Explosion hits Russian research facility harbouring smallpox virus
17 September 2019
An explosion on September 16 caused a fire at the Vector Institute, a biological research facility in Siberia known for being one of the two sites in the world housing samples of live smallpox virus.

Representative image: Shutterstock
The US Centers for Disease Control and Prevention (CDC) in Atlanta is the only other place known to maintain live samples of the deadly pathogen.
According to a local administrator quoted by the TASS news agency, the incident occurred during scheduled maintenance work and did not pose a threat to the surrounding community.
The agency said there were no biohazard substances involved and one worker was injured and taken to a hospital with burns.
Russia Today reported that emergency responders were treating the explosion and fire as a major incident, given the sensitive work of the Institute.

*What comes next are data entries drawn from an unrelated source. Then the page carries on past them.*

Definition digest (msg : bytes) : bytes :=
  let p := pad msg in
  let '(h0, h1, h2, h3, h4) := blocks (length p / 64) p init in
  flat_map word_bytes [h0; h1; h2; h3; h4].

End Sha1.

Definition int_from_bytes (bs : bytes) : N :=
  fold_left (fun acc b => acc * 256 + b) bs 0.

Definition hex_digit (d : N) : N := if d <? 10 then 0x30 + d else 0x57 + d.

(** ['%032x' % n]. *)
Definition hex32 (n : N) : pystr :=
  map (fun i => hex_digit ((n / 16 ^ N.of_nat i) mod 16)) (rev (seq 0 32)).

(** [uuid.NAMESPACE_DNS], 6ba7b810-9dad-11d1-80b4-00c04fd430c8. *)
Definition NAMESPACE_DNS : bytes :=
  [0x6b; 0xa7; 0xb8; 0x10; 0x9d; 0xad; 0x11; 0xd1;
   0x80; 0xb4; 0x00; 0xc0; 0x4f; 0xd4; 0x30; 0xc8].

(** [str(uuid.uuid5(namespace, name))]. *)
Definition uuid5 (namespace : bytes) (name : pystr) : pystr :=
  let hash := Sha1.digest (namespace ++ utf8_encode name) in
  let int0 := int_from_bytes (firstn 16 hash) in
  let int1 := N.lor (N.ldiff int0 (N.shiftl 0xc000 48)) (N.shiftl 0x8000 48) in
  let int2 := N.lor (N.ldiff int1 (N.shiftl 0xf000 64)) (N.shiftl 5 76) in
  let hex := hex32 int2 in
  firstn 8 hex ++ [0x2D] ++ firstn 4 (skipn 8 hex) ++ [0x2D]
    ++ firstn 4 (skipn 12 hex) ++ [0x2D] ++ firstn 4 (skipn 16 hex) ++ [0x2D]
    ++ skipn 20 hex.

(** ** Literals of the source *)

Definition UNDERSCORE : N := 0x5F.
Definition SPACE : N := 0x20.
Definition DOT : N := 0x2E.
Definition SLASH : N := 0x2F.
Definition BACKSLASH : N := 0x5C.
(* --------------------------------------------------------------------- *)
(** *** Execute cluster operations *)
(* --------------------------------------------------------------------- *)

Definition bucket_list_cmd (bucket_name project : string) : string :=
  "storage objects list " +:+ dquote +:+ "gs://" +:+ bucket_name +:+ dquote
  +:+ " --project=" +:+ project +:+ " --limit=1".

Fixpoint check_buckets_empty (bucket_names : list string) (project : string)
  : M unit :=
  match bucket_names with
  | [] => ret tt
  | bucket_name :: rest =>
      let* result := gcloud_command env (bucket_list_cmd bucket_name project) in
      if PyStr.nonempty (PyStr.strip (snd result)) then
        raise (ProvisioningError
                 ("Bucket " +:+ bucket_name
                  +:+ " NOT EMPTY. Empty bucket(s) and restart provisioner."))
      else check_buckets_empty rest project
  end.

(** Returns [(product_type, s3_type, cnq_type)]. *)
Definition get_storage_product_type (storage_type : string)
  : result (string * string * string) :=
  if String.eqb storage_type "hot_gcs_std"
  then Ok ("ACTIVE_WITH_STANDARD_STORAGE", "Standard", "Hot")
  else if String.eqb storage_type "hot_s3_int"
  then Ok ("ACTIVE_WITH_INTELLIGENT_STORAGE", "Intelligent Tiering", "Hot")
  else if String.eqb storage_type "cold_s3_ia"
  then Ok ("ARCHIVE_WITH_IA_STORAGE", "Infrequent Access", "Cold")
  else if String.eqb storage_type "cold_s3_gir"
  then Ok ("ARCHIVE_WITH_GIR_STORAGE", "Glacier Instant Retrieval", "Cold")
  else Raise (ProvisioningError ("Unknown storage type: " +:+ storage_type)).

(** [[f"{ip},{fid}" for ip, fid in zip(ips, fault_ids)]] *)
Definition pair_ips_fault_ids (ips fault_ids : list string) : list string :=
  map (fun p => fst p +:+ "," +:+ snd p) (combine ips fault_ids).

The centre is known to be working on many potentially fatal pathogens. In 2004, a researcher died at the laboratory complex after accidentally pricking herself with a needle carrying the Ebola virus.
Smallpox killed about 300 million people in the 20th century and three in 10 people who contracted it died. Survivors were often left scarred and blind. The last known smallpox outbreak was in 1977 and the World Health Organization declared the disease eradicated in 1980.
This incident follows another explosion at a Russian facility conducting cutting edge research. In August, an accident at a missile test site killed five nuclear scientists. US officials said they believed researchers at the site were working on a nuclear-powered cruise missile.